Collected data
-- Opening Marker --

(** C12: the root hash is a commitment to the contents: two tries with the same
    keys and values have the same root hash, whatever order of operations,
    saves, reloads and stores they come from. *)
Theorem root_hash_history_independent s0 s0' ops ops' s s' n n'
    (Hs1 : steps (s0, empty_node) ops (s, n)) (Hs2 : steps (s0', empty_node) ops' (s', n'))
    (Hc1 : cost ops < 2 ^ 64) (Hc2 : cost ops' < 2 ^ 64)
    (Heq : spec_run ops = spec_run ops') :
  compute_hash n = compute_hash n' ∧ (is_empty_trie n = false → to_message n = to_message n').
Proof using Type*.
  destruct (steps_inv _ _ _ _ Hs1 Hc1) as [o HI]. destruct (steps_inv _ _ _ _ Hs2 Hc2) as [o' HI'].
  rewrite Heq in HI. destruct HI as [HR Hc _ _ Hlk _]. destruct HI' as [HR' Hc' _ _ Hlk' _].
  assert (o = o') as <- by (apply ocanonical_unique; [done|done|intros k; by rewrite Hlk, Hlk']).
  destruct o as [t|]; simpl in *.
  - by rewrite (rep_compute_hash _ _ _ HR), (rep_compute_hash _ _ _ HR'),
      (rep_to_message _ _ _ HR), (rep_to_message _ _ _ HR').
  - unfold compute_hash. by rewrite !is_empty_root_empty.
Qed.

(** C10: what was saved can be read back.  After a save, the root of a trie that
    is not empty is found in the store under its hash, and the trie read from
    there has the contents and the hash of the one in memory. *)
Theorem save_then_reload s0 ops s n
    (Hsteps : steps (s0, empty_node) ops (s, n)) (Hcost : cost ops < 2 ^ 64)
    (Hnc : no_collision s (collect_for_save n true).2) (Hne : is_empty_trie n = false) :
  let s' := (save s n true).2 in
  ∃ n', try_resolve s' (RefHash (compute_hash n)) = Found n'
        ∧ compute_hash n' = compute_hash n
        ∧ ∀ key, get s' n' key = spec_run ops !! key.
Proof using Type*.
  destruct (steps_inv _ _ _ _ Hsteps Hcost) as [o HI]. cbn zeta.
  pose proof (inv_save _ _ _ _ _ HI Hnc) as HIs.
  assert (saved (save s n true).1 = true) as Hsv by apply save_sets_saved.
  destruct o as [t|]; [|by rewrite (is_empty_root_empty n (inv_rep _ _ _ _ _ HI)) in Hne].
  pose proof (inv_rep _ _ _ _ _ HI) as HR. pose proof (inv_rep _ _ _ _ _ HIs) as HRs.
  simpl in HR, HRs.
  assert (compute_hash n = compute_hash (save s n true).1) as Hh
    by by rewrite (rep_compute_hash _ _ _ HR), (rep_compute_hash _ _ _ HRs).
  destruct (inv_reload _ _ _ _ _ HIs Hsv) as (n' & Hres & HI').
  { rewrite (proj1 (proj2 (proj2 (proj2 (rep_fields _ _ _ HRs))))).
    by rewrite <- (proj1 (proj2 (proj2 (proj2 (rep_fields _ _ _ HR))))). }
  pose proof (inv_rep _ _ _ _ _ HI') as HR'. simpl in HR'.
  exists n'. split_and!; [by rewrite Hh| |].
  - by rewrite (rep_compute_hash _ _ _ HR'), (rep_compute_hash _ _ _ HR).
  - intros key. rewrite (get_rep _ _ _ _ HR'). apply (inv_lookup _ _ _ _ _ HI' key).
Qed.

End machine.

(** ** Saved tries *)

(** A saved trie: its root hash, and what it holds. *)
Definition Held {St} `{TrieStore St} (s : St) (root : bytes) (m : contents) : Prop :=
  ∃ t, Stored s t ∧ Own s t ∧ canonical t ∧ root = compute_hash (mem t) ∧ ∀ k, tlookup t k = m !! k.

Lemma Held_extends {St St'} `{TrieStore St} `{TrieStore St'} (s : St) (s' : St') root m :
  extends s s' → Held s root m → Held s' root m.
Proof.
  intros Hext (t & Hst & Hown & Hrest). exists t.
  split; [by apply (Stored_extends s)|]. split; [by apply (Own_extends s)|done].
Qed.

(** It is read back by its hash. *)
Lemma Held_reload {St} `{TrieStore St} (s : St) root m : Held s root m →
  ∃ n, try_resolve s (RefHash root) = Found n ∧ compute_hash n = root ∧ ∀ key, get s n key = m !! key.
Proof.
  intros (t & Hst & Hown & Hc & -> & Hlk). destruct (stored_parse s t Hst) as (n & Hparse & HR).
  exists n. split_and!.
  - unfold compute_hash. rewrite mem_not_empty by done. simpl. by rewrite Hown, Hparse.
  - by apply (rep_compute_hash _ _ _ HR).
  - intros key. rewrite (get_rep _ _ _ _ HR). apply Hlk.
Qed.

(** The batch of a trie is content addressed. *)
Lemma root_addressed {St} `{TrieStore St} (s : St) n o : RepRoot s n o → Forall addressed (collect_for_save n true).2.
Proof.
  destruct o as [t|]; simpl; intros HR; [by eapply collect_addressed|].
  destruct HR as (_ & Hv & Hll & Hl & Hr & _). rewrite collect_for_save_eq, Hl, Hr.
  destruct (saved n); [done|]. cbn [collect_ref]. rewrite andb_false_r. cbn [snd].
  unfold long_value_entry, has_long_value, value_length. rewrite Hv, Hll. simpl. by repeat constructor.
Qed.

Lemma empty_contents (o : option tree) (m : contents) : (∀ k, olookup o k = m !! k) → m ≠ ∅ → ∃ t, o = Some t.
Proof.
  intros Hlk Hne. destruct o as [t|]; [by exists t|]. destruct Hne. apply map_eq. intros k. by rewrite <- Hlk, lookup_empty.
Qed.

(** A save leaves its root [Held]. *)
Lemma saved_held {St} `{TrieStore St} w (s : St) n m o :
  Inv w s n m o → (∀ t, o = Some t → Stored s t ∧ Own s t) → m ≠ ∅ → Held s (compute_hash n) m.
Proof.
  intros HI Hst Hne. destruct (empty_contents o m (inv_lookup _ _ _ _ _ HI) Hne) as [t ->].
  destruct (Hst t eq_refl) as [Hs Ho]. pose proof (inv_canonical _ _ _ _ _ HI) as Hc. inversion_clear Hc.
  exists t. split_and!; [done|done|done| |apply (inv_lookup _ _ _ _ _ HI)].
  by apply (rep_compute_hash s), (inv_rep _ _ _ _ _ HI).
Qed.

(** The part of a store's contents under a set of keys. *)
Definition snapshot {St} `{TrieStore St} (s : St) (S : gset bytes) : MemoryTrieStore :=
  mkMemory (map_imap (λ h _, ts_get s h) (gset_to_gmap () S)).

Lemma snapshot_get {St} `{TrieStore St} (s : St) S h m : ts_get (snapshot s S) h = Some m ↔ h ∈ S ∧ ts_get s h = Some m.
Proof.
  simpl. unfold memory_get, snapshot. simpl. rewrite map_lookup_imap, lookup_gset_to_gmap.
  destruct (decide (h ∈ S)); [rewrite option_guard_True by done|rewrite option_guard_False by done]; simpl; naive_solver.
Qed.

Lemma snapshot_extends {St St'} `{TrieStore St} `{TrieStore St'} (s : St) (s' : St') S S' : extends s s' → S ⊆ S' → extends (snapshot s S) (snapshot s' S').
Proof. intros Hext Hsub h m [Hh Hm]%snapshot_get. apply snapshot_get. split; [by apply Hsub|by apply Hext]. Qed.

(** ** Strings without collisions *)

(** No two of the strings [V] have one hash. *)
Definition distinct (V : gset bytes) : Prop := ∀ a b, a ∈ V → b ∈ V → keccak a = keccak b → a = b.

Lemma distinct_list (V : list bytes) : NoDup (keccak <$> V) → distinct (list_to_set V).
Proof.
  intros Hnd a b Ha%elem_of_list_to_set Hb%elem_of_list_to_set Heq.
  apply list_elem_of_lookup_1 in Ha as [i Hi], Hb as [j Hj].
  assert (i = j) as <-; [|congruence].
  eapply NoDup_lookup; [exact Hnd|rewrite list_lookup_fmap, Hi; reflexivity|]. rewrite list_lookup_fmap, Hj. cbn. by rewrite Heq.
Qed.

-- Closing Marker --

TASK DIRECTIONS: Take the lines from the top of the data through the one that contains "is not empty" and copy them exactly, leaving out every line after it.

YOUR SOLUTION:
(** C12: the root hash is a commitment to the contents: two tries with the same
    keys and values have the same root hash, whatever order of operations,
    saves, reloads and stores they come from. *)
Theorem root_hash_history_independent s0 s0' ops ops' s s' n n'
    (Hs1 : steps (s0, empty_node) ops (s, n)) (Hs2 : steps (s0', empty_node) ops' (s', n'))
    (Hc1 : cost ops < 2 ^ 64) (Hc2 : cost ops' < 2 ^ 64)
    (Heq : spec_run ops = spec_run ops') :
  compute_hash n = compute_hash n' ∧ (is_empty_trie n = false → to_message n = to_message n').
Proof using Type*.
  destruct (steps_inv _ _ _ _ Hs1 Hc1) as [o HI]. destruct (steps_inv _ _ _ _ Hs2 Hc2) as [o' HI'].
  rewrite Heq in HI. destruct HI as [HR Hc _ _ Hlk _]. destruct HI' as [HR' Hc' _ _ Hlk' _].
  assert (o = o') as <- by (apply ocanonical_unique; [done|done|intros k; by rewrite Hlk, Hlk']).
  destruct o as [t|]; simpl in *.
  - by rewrite (rep_compute_hash _ _ _ HR), (rep_compute_hash _ _ _ HR'),
      (rep_to_message _ _ _ HR), (rep_to_message _ _ _ HR').
  - unfold compute_hash. by rewrite !is_empty_root_empty.
Qed.

(** C10: what was saved can be read back.  After a save, the root of a trie that
    is not empty is found in the store under its hash, and the trie read from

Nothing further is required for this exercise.